The small subunit rRNA (SSU rRNA) gene was used to identify the Cryptosporidium species using previously described primers and conditions [29]. All SSU rRNA PCR products were further analyzed via RFLP method using the SspI and MboII restriction enzymes (TaKaRa Shuzo Co. Ltd., Otsu, Japan) [30]. C. parvum-positive samples, confirmed by DNA sequencing of the PCR products, were subtyped based on the sequence analysis of the 60-kDa glycoprotein gene (gp60) [31]. To improve the specificity and sensitivity of the PCR assays, two replicates were used per sample, and a positive sample in two replicates was considered infected. Positive (chicken-derived C. bailey DNA) and negative (containing no template DNA) controls were set during the amplification. The secondary PCR products were examined via electrophoresis using 1.5% agarose gel and staining with GelRed (Biotium Inc., Hayward, CA, USA).
4.4. Sequencing and Data Analysis
All positive PCR products based on SSU rRNA and gp60 genes were bidirectionally sequenced on an ABI PRISM™ 3730 XL DNA Analyzer using the BigDye Terminator v3.1 Cycle Sequencing Kit (Applied Biosystems, Foster City, CA, USA). Sequence accuracy was confirmed via two-directional sequencing, and by sequencing additional PCR products when necessary.
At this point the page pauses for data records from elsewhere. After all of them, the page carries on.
(** ** Settled promises *)

Lemma destroy_settled_step w c :
  phase w = Mounted -> In (TDestroy c) (pending w) ->
  let w' := step w (DestroySettled c true) in
  roomUrl w' = JNull /\ callObject w' = None /\ appState w' = STATE_IDLE.
Proof.
  intros Hp Hin. cbv zeta.
  rewrite step_mounted by (auto; discriminate).
  apply take_task_live in Hin.
  assert (Hh : forall W, W = world_of (handler (DestroySettled c true) w w) ->
               roomUrl W = JNull /\ callObject W = None /\
               appState W = STATE_IDLE).
  { intros W ->. unfold handler, take_task, bind, gets. rewrite Hin.
    destruct w; cbn. auto. }
  specialize (Hh _ eq_refl). destruct Hh as (Hu & Hc & Hs).
  rewrite commit_appState_none by exact Hc.
  pose proof (commit_keeps_state w JNull None
                (apiError (world_of (handler (DestroySettled c true) w w)))
                (phase (world_of (handler (DestroySettled c true) w w)))
                (nextCall (world_of (handler (DestroySettled c true) w w)))
                (vendor (world_of (handler (DestroySettled c true) w w)))
                (world_of (handler (DestroySettled c true) w w))) as K.
  destruct K as (K1 & K2 & _); [repeat split; auto|].
  repeat split; auto.
Qed.





(** ** Vendor events *)

Lemma handleNewMeetingState_total d w :
  exists w', handleNewMeetingState (Some d) w = Ok tt w'.
Proof.
  unfold handleNewMeetingState, meetingState, bind, gets, deref, ret.
  simpl.
  destruct (vendor w d =? "joined-meeting"); [eexists; reflexivity|].
  destruct (vendor w d =? "left-meeting"); [eexists; reflexivity|].
  destruct (vendor w d =? "error"); eexists; reflexivity.
Qed.

(** With the controller's four subscriptions in place, an event of call
    object [c] runs the handler once when [c] is the subscribed object and
    the event is one of the four, and not at all otherwise. *)
Lemma dispatch_subs_for d c ev w :
  world_of (dispatch (subs_for (Some d)) c ev w) =
  if Nat.eqb d c && existsb (fun e => e =? ev) events
  then world_of (handleNewMeetingState (Some d) w)
  else w.
Proof.
  pose proof (handleNewMeetingState_total d) as Hh.
  unfold subs_for, events. cbn [map existsb].
  unfold dispatch, sub_eqb, when. cbn [fst snd].
  set (hd := handleNewMeetingState (Some d)) in *.
  destruct (Nat.eqb d c); cbn [andb]; [|reflexivity].
  destruct ("joined-meeting" =? ev) eqn:E1;
    destruct ("left-meeting" =? ev) eqn:E2;
    destruct ("error" =? ev) eqn:E3;
    destruct ("camera-error" =? ev) eqn:E4;
    try (eqb_subst; discriminate); cbn [orb];
    unfold bind, ret; try reflexivity;
    destruct (Hh w) as [w' ->]; reflexivity.
Qed.

Lemma vendor_handler w c ev ms :
  subs w = subs_for (callObject w) ->
  world_of (handler (Vendor c ev ms) w w) =
  let w1 := set_vendor (fun d => if Nat.eqb d c then ms else vendor w d) w in
  match callObject w with
  | Some d =>
      if Nat.eqb d c && existsb (fun e => e =? ev) events
      then world_of (handleNewMeetingState (Some d) w1)
      else w1
  | None => w1
  end.
Proof.
  intros Hs. unfold handler. unfold bind at 1. unfold modify at 1.
  rewrite bind_gets. cbn [subs set_vendor]. rewrite Hs.
  destruct (callObject w) as [d|]; [|reflexivity].
  apply dispatch_subs_for.
Qed.

Lemma handleNewMeetingState_run c w :
  let w' := world_of (handleNewMeetingState (Some c) w) in
  callObject w' = callObject w /\ roomUrl w' = roomUrl w /\
  appState w' =
    (if vendor w c =? "joined-meeting" then STATE_JOINED
     else if vendor w c =? "left-meeting" then appState w
     else if vendor w c =? "error" then STATE_ERROR
     else appState w) /\
  log w' = log w ++ (if negb (vendor w c =? "joined-meeting") &&
                        (vendor w c =? "left-meeting")
                     then [Sdk c Destroy] else []) /\
  pending w' = pending w ++ (if negb (vendor w c =? "joined-meeting") &&
                                (vendor w c =? "left-meeting")
                             then [TDestroy c] else []).
Proof.
  unfold handleNewMeetingState, meetingState, bind, gets, deref, ret.
  cbn [truthy_ref].
  destruct (vendor w c =? "joined-meeting");
    [destruct w; cbn; rewrite !app_nil_r; auto|].
  destruct (vendor w c =? "left-meeting");
    [destruct w; cbn; auto|].
  destruct (vendor w c =? "error");
    destruct w; cbn; rewrite !app_nil_r; auto.
Qed.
The raw sequences obtained were edited with DNAstar Lasergene Editseq version 7.1.0 (http://www.dnastar.com/) and aligned with reference sequences downloaded from GenBank (http://www.ncbi.nlm.nih.gov/) using Clustal X version 2.1 (http://www.clustal.org/).
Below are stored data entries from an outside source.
(** [String(v)] *)
Definition ToString (v : JsValue) : string :=
  match v with
  | JUndefined => "undefined"
  | JNull => "null"
  | JBool true => "true"
  | JBool false => "false"
  | JNum n => NilZero.string_of_int (Z.to_int n)
  | JStr s => s
  end.

(** [a || b] *)
Definition or (a b : JsValue) : JsValue := if truthy a then a else b.

(** A default parameter value replaces [undefined] only. *)
Definition default_param (v d : JsValue) : JsValue :=
  match v with JUndefined => d | _ => v end.

(** [v === true] *)
Definition is_true (v : JsValue) : bool :=
  match v with JBool true => true | _ => false end.

(** [v === s] for a string literal [s] *)
Definition is_string (v : JsValue) (s : string) : bool :=
  match v with JStr t => String.eqb t s | _ => false end.

End Js.

(** ** The payload and the pure helpers

    The claims of the token read by the middleware. *)

Record Payload : Type := mkPayload {
  userId : JsValue;
  email : JsValue;
  isSuperAdmin : JsValue;
  isOwner : JsValue;
  role : JsValue
}.

(** [/[a-z0-9]/] *)
Definition class_alnum (c : ascii) : bool :=
  (JsString.is_lower c || JsString.is_digit c)%bool.

(** [/[a-z0-9._@-]/] *)
Definition class_legacy (c : ascii) : bool :=
  (class_alnum c
   || Ascii.eqb c "." || Ascii.eqb c "_" || Ascii.eqb c "@" || Ascii.eqb c "-")%bool.

(** [/[a-z0-9_]/] *)
Definition class_word (c : ascii) : bool :=
  (class_alnum c || Ascii.eqb c "_")%bool.

(** [isTruthyEnv(value)]; an unset variable is [None]. *)
Definition isTruthyEnv (value : option string) : bool :=
  match value with
  | None => false
  | Some v =>
      let normalized := JsString.toLowerCase (JsString.trim v) in
      negb (JsString.includes [""; "0"; "false"; "no"; "off"] normalized)
  end.

(** [legacyUsernameFromEmail(email = "")] *)
Definition legacyUsernameFromEmail (email : JsValue) : string :=
  JsString.substring0 32
    (JsString.keep class_legacy
       (JsString.toLowerCase
          (JsString.before_first "@"
             (Js.ToString (Js.default_param email (JStr "")))))).

Definition stableExternalId (payload : Payload) : string :=
  JsString.keep class_alnum
    (JsString.toLowerCase (Js.ToString (Js.or (userId payload) (JStr "")))).

(** [usernameFromPayload(payload)]; [None] is the [null] result. *)
Definition usernameFromPayload (payload : Payload) : option string :=
  let id := stableExternalId payload in
  if negb (JsString.is_empty id)
  then Some (JsString.substring0 32 ("setpar_" ++ id))
  else
    let fallbackFromEmail := legacyUsernameFromEmail (email payload) in
    if JsString.is_empty fallbackFromEmail then None
    else Some (JsString.substring0 32 ("setpar_" ++ fallbackFromEmail)).

(** [mapSetparRoleToAnything(payload)] *)
Definition mapSetparRoleToAnything (payload : Payload) : string :=
  let isSetparSuperAdmin :=
    (Js.is_true (isSuperAdmin payload)
     || Js.is_true (isOwner payload)
     || Js.is_string (role payload) "superadmin")%bool in
  if isSetparSuperAdmin then "manager" else "default".

(** A payload carrying only an identifier and an email. *)
Definition payload_of (uid em : JsValue) : Payload :=
  mkPayload uid em JUndefined JUndefined JUndefined.

(** [encodeURIComponent(s)]: the unreserved characters stay, every other
    code unit becomes the percent-escapes of its UTF-8 bytes. *)
Module Uri.

Definition hex_digit (n : nat) : ascii :=
  if Nat.ltb n 10 then ascii_of_nat (48 + n) else ascii_of_nat (55 + n).

Definition escape_byte (b : nat) : string :=
  String "%" (String (hex_digit (Nat.div b 16))
                (String (hex_digit (Nat.modulo b 16)) EmptyString)).

Definition unreserved (c : ascii) : bool :=
  (JsString.is_upper c || JsString.is_lower c || JsString.is_digit c
   || existsb (Ascii.eqb c)
        ["-"; "_"; "."; "!"; "~"; "*"; "'"; "("; ")"]%char)%bool.

Definition encode_char (c : ascii) : string :=
  let n := JsString.code c in
  if unreserved c then String c EmptyString
  else if Nat.ltb n 128 then escape_byte n
  else (escape_byte (192 + Nat.div n 64)
        ++ escape_byte (128 + Nat.modulo n 64))%string.

Fixpoint encodeURIComponent (s : string) : string :=
  match s with
  | EmptyString => EmptyString
  | String c r => (encode_char c ++ encodeURIComponent r)%string
  end.

End Uri.

(** ** Collaborators and program trees *)

(** A thrown value: the middleware reads its [name] only. *)
Record JsError : Type := mkError {
  name : string;
  message : string
}.

Module User.
(** A row of the user store, as far as the middleware reads it. *)
Record t : Type := mk {
  id : Z;
  username : string;
  role : string;
  password : option string
}.
End User.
4.5. Nucleotide Sequence Accession Numbers
Representative C. parvum subtype nucleotide sequences identified in the neonatal dairy calves were submitted to GenBank at the National Center for Biotechnology Information under accession numbers MT680896–MT680900.
4.6. Statistical Analysis
SPSS ver. 22.0 (IBM Corp., Armonk, NY, USA) was used for all statistical analyses. Cryptosporidium infection rates were calculated and compared using the chi-square test. Differences were considered significant at p < 0.05.
5. Conclusions
Four C. parvum IId subtypes (IIdA14G1, IIdA15G1, IIdA19G1, and IIdA20G1) were detected, and the data indicate that C. parvum subtypes from neonatal dairy calves in Xinjiang have high genetic diversity. The statistically significant differences in Cryptosporidium prevalence between neonatal dairy calves with and without diarrhea indicate that C. parvum may be a major contributor to diarrheal disease in neonatal dairy calves. Our findings suggest that neonatal dairy calves may be a potential source of human Cryptosporidium infection and further evidence the uniqueness of C. parvum IId subtypes in dairy cattle in China.
Acknowledgments
We thank Traci Raley, from Liwen Bianji, Edanz Editing China (www.liwenbianji.cn/ac) for editing a draft of this manuscript.
Author Contributions
Conceptualization, M.Q. and L.Z.; methodology, M.Q. and L.Z.; validation, M.Q. and L.Z.; formal analysis, Y.W. and Y.C.; investigation, K.Z., B.J., C.X., and T.W.; software, C.X.; resources, M.Q.; data curation, Y.W.; writing—original draft preparation, Y.W. and K.Z.; writing—review and editing, Y.C. and Y.Z.; visualization, M.Q. and L.Z.; supervision, M.Q. and L.Z.; project administration, M.Q. and L.Z.; funding acquisition, M.Q. and L.Z. All authors have read and agreed to the published version of the manuscript.
Funding
This work was supported in part by the National Natural Science Foundation of China (grant number 31702227), the Program for Young and Middle-aged Leading Science, Technology, and Innovation of Xinjiang Production & Construction Group (grant number 2018CB034), and the Key Technologies R&D Programme of Xinjiang Production & Construction Group (grant number 2020AB025).
Conflicts of Interest
The authors declare no conflict of interest. The funders had no role in the design of the study; in the collection, analyses, or interpretation of data; in the writing of the manuscript, or in the decision to publish the results.